In medicine, informed consent is the process through which a care provider explains the risks and benefits of a test, procedure, or treatment and the person undergoing it, in light of this knowledge, gives their consent. We sign consent forms for vaccinations, diagnostic tests, and surgery.
How often do we involve the cells and structures of our bodies in giving consent?
Several days before I had knee replacement surgery last month, I drove to Seward Park, created a sacred circle under a large Deodar cedar tree near the amphitheater, and did a ceremony to prepare myself. I thanked my left knee for carrying me through many adventures over more than seven decades. I spoke to its tissues, apologizing for the ways my inattention to my body had injured it. I explained what was coming: an invasive procedure that would leave my leg bones and knee joint forever changed. The benefits: the ability to walk, hike, dance, garden without pain. And the risks: severe acute pain, tissue damage, temporary disability, possibly worse (blood clots, even death). And then I listened.
The message that came to me is that the tissues of my knee—bones, cartilage, ligaments, tendons, muscles, nerves, blood and lymph vessels, synovial tissue—were ready.

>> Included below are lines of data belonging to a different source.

(** * odfdr-installer: a shallow embedding of [main.go]

    The installer is a straight-line orchestration of external commands
    ([oc], [jq]) and a few file writes.  Everything the program computes
    itself is embedded as Rocq functions; everything it asks of its host
    (process execution, the file system, JSON decoding) is an interface
    the development is parametric in.  Every call through that interface
    is recorded, with its result, in the trace of the run, so that
    statements such as "the registry login is never invoked" or "the
    catalog source is applied after the mirroring policy" are statements
    about traces. *)

From Stdlib Require Import Floats Ascii.
From stdpp Require Import gmap strings list fin_maps.

Local Set Warnings "-register-all".
Local Open Scope string_scope.

(** ** Go values *)

(** [[]byte] and [string] are both byte sequences. *)
Abbreviation bytes := string.

(** What [encoding/json] stores in an [any]: [nil], [bool], [float64],
    [string], [[]any] and [map[string]any]. *)
Inductive any : Type :=
| JNil
| JBool (b : bool)
| JFloat64 (f : float)
| JString (s : string)
| JSlice (l : list any)
| JMap (m : gmap string any).

(** [v == nil] / [v != nil] on an interface value. *)
Definition is_nil (v : any) : bool :=
  match v with JNil => true | _ => false end.

(** [m[k]] on a [map[string]any]: the zero value [nil] when [k] is absent. *)
Definition index (m : gmap string any) (k : string) : any :=
  default JNil (m !! k).

(** [v.(map[string]any)] in its two-result form: [None] is [ok == false]. *)
Definition assert_map (v : any) : option (gmap string any) :=
  match v with JMap m => Some m | _ => None end.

They knew that the condition of my knee—bone on bone contact, chronic inflammation, swelling, pain—had been unhealthy for a long time. They could see the surgery as an adventure. They were willing. They gave consent.
Knowing that my whole body, especially the affected part, was ready for surgery enabled me to enter the operating room with more confidence that this was the right thing to do and would have a good outcome. Throughout my recovery, I have continued the conversation, providing encouragement, expressing love, listening. As the scar shrinks down into a thin red line, swelling and pain decrease, and mobility and strength grow, I gradually resume normal activities like cleaning the kitchen, picking blueberries, going for walks.
The idea that our conscious minds are separate from and more important than our bodies, originating in Descartes’ dualism of the 17th century, is false, as recent scientific research shows. Like other dominant ideas establishing bogus hierarchies, this one has caused harm. Including structural harm to my body and the bodies of many others with far less privilege than I have.
Every cell of my body has sensation, awareness, experience. There is no separation. We are all in this life together, as long as it lasts.